In Newsletter No. 24, we reported on National Health Expenditure [NHE] figures for 2016, according to actuaries of the Centers for Medicare and Medicaid Services. Overall health costs rose 4.3%, the smallest increase since 2013, and pharmaceutical costs rose only 1.3%.
 
Then, in Newsletter No. 26, we reported on data gleaned by Express Scripts, the largest pharmaceutical benefit manager (PBM), which found that in 2017, drug spending for its private clients rose only 1.5% -- the smallest increase since the company became gathering records in 1993. The rise was consistent with data previously reported by another large PBM, Prime Therapeutics, which found that in the first half of 2017, spending increased at 0.8% compared with the same period the year before.
 
We also noted in that newsletter that the Health Care Cost Institute (HCCI) reported an increase in total health expenditures for 2016 of 4.6%, about the same as the CMS report.
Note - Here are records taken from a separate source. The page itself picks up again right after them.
(** * LitePCIe loopback latency and DMA tests: probe tracking, pattern codec
      and latency statistics

    A shallow embedding of the user-space test programs under
    [handy_tests/ubuntu]:

    - [Final]      : [user/litepcie_latency_test_final.c], the pending ring,
                     the [processed] table and the running min/max/total;
    - [OptimizedV2]: [litepcie_dma_test_optimized_v2.c], [generate_pattern]
                     and [verify_pattern] driven by a 32-bit seed;
    - [DmaLatency] : [litepcie_dma_latency_test.c], [verify_pattern],
                     [update_stats], [measure_dma_latency] and
                     [calculate_percentile];
    - [RegisterLatency]: the percentiles of [litepcie_latency_test.c].

    Unsigned C integers are integers of [Z] with the wrap-around written
    out ([u32], [u64]); C arrays are lists read with [nth] and written with
    the list insert of stdpp (an index outside the array is never produced
    by the code under the stated bounds). *)

From Stdlib Require Import ZArith List Lia Bool QArith Qround.
From stdpp Require Import base list.

Local Open Scope Z_scope.

(** ** Machine integers *)

Definition u32 (x : Z) : Z := x mod 2 ^ 32.
Definition u64 (x : Z) : Z := x mod 2 ^ 64.
Definition UINT64_MAX : Z := 2 ^ 64 - 1.
Definition INT_MAX : Z := 2 ^ 31 - 1.
Definition INT_MIN : Z := - 2 ^ 31.

(** ** user/litepcie_latency_test_final.c *)

Module Final.

Definition MAX_PENDING : Z := 256.
Definition MARKER_VALUE : Z := 0xCAFEBABE.

(** [struct latency_measurement] *)
Record latency_measurement := mk_measurement {
  lm_timestamp : Z;   (* uint64_t timestamp *)
  lm_sequence : Z;    (* uint32_t sequence  *)
  lm_marker : Z       (* uint32_t marker    *)
}.

Definition zero_measurement : latency_measurement := mk_measurement 0 0 0.
Lemma value_counts_nil (values : list string) :
  value_counts values = [] <-> values = [].
Proof.
  split; [|intros ->; reflexivity].
  destruct values as [|v values]; [reflexivity|].
  unfold value_counts, unique. cbn [unique_from mem existsb map fold_right].
  intros H. apply map_eq_nil in H. now apply insert_count_not_nil in H.
Qed.

Lemma service_matches_classified (service : string) (f : frame) :
  service_matches service (map classify_split f)
  = map classify_split (service_matches service f).
Proof. unfold service_matches. now rewrite filter_map_swap. Qed.

Lemma task_type_column_classified (f : frame) :
  task_type_column (map classify_split f)
  = map (fun r => task_type_name (SplitByService.get_task_type (Labels r))) f.
Proof.
  unfold task_type_column, column_values.
  induction f as [|r f IH]; [reflexivity|].
  cbn [map flat_map]. rewrite IH. reflexivity.
Qed.

Lemma service_body_run (df : ref) (service : string) (h : list frame)
      (u : list event) (d : string -> read_result) (t : ref -> dtype) :
  t df = object ->
  let F : frame := nth df h [] in
  let counts := value_counts (task_type_column (service_matches service F)) in
  service_body df service (mk_world h u d t)
  = (Ok tt,
     mk_world h
       (u ++ if negb (is_empty (service_matches service F))
                && negb (is_empty counts)
             then [st_plotly_chart
                     (px_pie counts ("Task Type Split for " ++ upper service))]
             else [])
       d t).
Proof.
  intros Ht F counts.
  unfold service_body, bind, get_frame, get_dtype, frame_at, dtype_at.
  cbn [heap dtypes fst snd]. rewrite Ht. cbn [str_accessor ret fst snd heap].
  fold F. fold (service_matches service F). fold counts.
  destruct (is_empty (service_matches service F)); cbn [negb andb].
  - unfold ret. now rewrite app_nil_r.
  - destruct (is_empty counts); cbn [negb].
    + unfold ret. now rewrite app_nil_r.
    + reflexivity.
Qed.

(** One pass over a list of services: a chart for each service whose
    records give a count, in the order of the list. *)
Lemma service_loop_run (df : ref) (xs : list string) :
  forall (h : list frame) (u : list event) (d : string -> read_result)
         (t : ref -> dtype),
    t df = object ->
    let F : frame := nth df h [] in
    for_each xs (service_body df) (mk_world h u d t)
    = (Ok tt,
       mk_world h
         (u ++ map (fun service =>
                      st_plotly_chart
                        (px_pie (value_counts (task_type_column (service_matches service F)))
                                ("Task Type Split for " ++ upper service)))
                   (filter (fun service =>
                              negb (is_empty (service_matches service F))
                              && negb (is_empty (value_counts
                                                   (task_type_column
                                                      (service_matches service F)))))
                           xs))
         d t).
Proof.
  induction xs as [|x xs IH]; intros h u d t Ht F.
  - cbn [for_each filter map]. unfold ret. now rewrite app_nil_r.
  - cbn [for_each filter]. unfold bind at 1.
    rewrite service_body_run by exact Ht. cbv zeta.
    rewrite IH by exact Ht. cbv zeta. subst F.
    destruct (negb (is_empty (service_matches x (nth df h [])))
              && negb (is_empty (value_counts
                                   (task_type_column
                                      (service_matches x (nth df h [])))))).
    + cbn [map]. now rewrite <- app_assoc.
    + now rewrite app_nil_r.
Qed.

Lemma split_by_service_run (w : world) (df : ref) :
  dtype_at w df = object ->
  task_type_split_by_service df w
  = (Ok tt,
     mk_world (update df (map classify_split (frame_at w df)) (heap w))
              (ui w ++ map (service_chart (frame_at w df))
                           (shown_services (frame_at w df)))
              (disk w) (dtypes w)).
Proof.
  intros Hdtype. rewrite split_by_service_unfold.
  unfold bind at 1 2, get_frame, set_frame. cbn [fst snd].
  rewrite service_loop_run by exact Hdtype. cbv zeta.
  unfold frame_at. rewrite frame_at_update_map. fold (frame_at w df).
  f_equal. f_equal. f_equal.
  unfold shown_services, service_chart.
  f_equal. apply filter_ext. intros service.
  rewrite service_matches_classified, task_type_column_classified.
  destruct (service_matches service (frame_at w df)) as [|r g]; [reflexivity|].
  cbn [map is_empty negb andb].
  destruct (value_counts _) eqn:E; [|reflexivity].
  apply value_counts_nil in E. discriminate E.
Qed.

(** X3.  On a frame whose Labels column holds text (dtype [object]), the
    per-service split returns normally and draws one pie chart for each
    service, in the order of the service list, whose name occurs with case
    ignored in the label text of at least one record; a service that
    matches no record gets no chart.  It draws nothing else. *)
Theorem split_by_service_charts (w : world) (df : ref)
  (Hdtype : dtype_at w df = object) :
  let f := frame_at w df in
  outcome (task_type_split_by_service df) w = Ok tt
  /\ ui (after (task_type_split_by_service df) w)
     = ui w ++ map (service_chart f) (shown_services f)
  /\ (forall service,
         In service (shown_services f)
         <-> In service services
             /\ exists r text, In r f /\ Labels r = Some text
                               /\ occurs_nocase service text).
Proof.
  intros f. unfold outcome, after.
  rewrite split_by_service_run by exact Hdtype. cbn [fst snd ui].
  split; [reflexivity|]. split; [reflexivity|].
  intros service. unfold shown_services. rewrite filter_In.
  apply and_iff_compat_l. unfold service_matches. split.
  - destruct (filter _ f) as [|r g] eqn:E; [discriminate|]. intros _.
    assert (Hr : In r (filter (fun r => Text.str_contains_nocase service (Labels r)) f))
      by (rewrite E; now left).
    apply filter_In in Hr. destruct Hr as [Hin Hc].
    unfold Text.str_contains_nocase in Hc.
    destruct (Labels r) as [text|] eqn:El; [|discriminate].
    exists r, text. repeat split; auto. now apply contains_lower_iff.
  - intros [r [text [Hin [Hl Ho]]]].
    assert (Hr : In r (filter (fun r => Text.str_contains_nocase service (Labels r)) f)).
    { apply filter_In. split; [exact Hin|].
      unfold Text.str_contains_nocase. rewrite Hl. now apply contains_lower_iff. }
    destruct (filter _ f); [destruct Hr | reflexivity].
Qed.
But HCCI found that pharmaceutical spending was up 5.1%, compared with 1.3%, according to CMS. The difference could mainly be explained by the fact that CMS was looking at costs net of discounts and rebates while HCCI looked at gross costs.
 
A New Report Projects Spending Through 2026
 
With us so far?
 
Now, we have a new report on National Health Expenditures (NHE) from CMS, issued on Feb. 14, and summarized in a Health Affairs article by Gigi Cuckler and seven other officials of CMS.
 
This report consists not of hard data but of forecasts through 2026. For 2017, CMS believes that the increase in NHE was 4.6%, just a few ticks above the 4.3% in 2016. Also for 2017, CMS estimates that pharmaceutical expenditures (net of rebates, etc) will increase by 2.9% -- higher than what the PBMs indicated but still a small increase and well below overall NHE.
 
But in 2018 and the years after, CMS expects major increases in pharmaceutical spending – 6.6% in 2018 and about the same annually through 2026. These are only guesses, but they are disturbing on their face and require some explanation.
 
First, prescription-drug expenses are forecast to rise 6.3% annually, on average, from 2017 to 2026; overall, NHE is projected to rise 5.4% -- less than a percentage point difference. Second, forecasting drug costs is a difficult proposition. CMS proved that a year ago when it predicted that drug spending in 2016 (which had ended a month before) would rise 5%. Spending actually rose just 1.3%.
 
Consider the factors that boost drug spending. Begin with prices of the vast majority of medicines, both generics and branded drugs. The trend for these medicines is flat to down, as the PBM data show clearly. Next, look at utilization. Americans are using more medicines every year. That’s a good thing since taking prescription drugs prevents patients from getting sicker and moving into the more costly parts of the health-care system: physician visits and hospitals. Next, examine which branded drugs are losing their patent protection. Medicines are unique in health care because their prices go down over time as more competitors enter the market and benefits continue in perpetuity, but, as it happens, the dollar-value of branded drugs whose patents expire in 2018 will be lower than in years past; hence, that estimated 6.6% increase in costs.
 
Now the story grows more complicated. To a great extent, the CMS projections of higher drug-cost growth is the result of forecasts that new drugs – especially more costly and more powerful specialty drugs, such as cancer immunotherapy treatments – will enter the market. In other words, increased spending reflects not so much drug-price inflation as innovation, so apples are not being compared to other apples.
 
One way to reduce drug spending growth would be to pass a law banning pharmaceutical research. No new immunotherapy drugs to fight cancer would mean no increase in costs from innovative drugs entering the market.
 
In fact, we are living in a golden age of medicines. Already this year, the Food & Drug Administration has approved Erleada, to treat prostate cancer; Symdeko, for cystic fibrosis; Biktarvy, to treat HIV infections; and Lutathera, for cancerous tumors of the pancreas or the gastrointenstinal tract. When a new drug comes on the market to treat a disease that has been effectively treated before, then, by definition, drug costs will rise. But lives will be prolonged or saved. Without weighing the benefits, citing costs is meaningless.
 
Some Perspective on All Those Numbers
 
Despite the deficiencies of huge, aggregate numbers, the NHE projections do allow us to put health-care costs into perspective. For example….
 
  • The cost of hospital care for 2018 is estimated at $1.2 billion; the cost of physician and clinical services, $734 million; the cost of prescription drugs, $360 billion.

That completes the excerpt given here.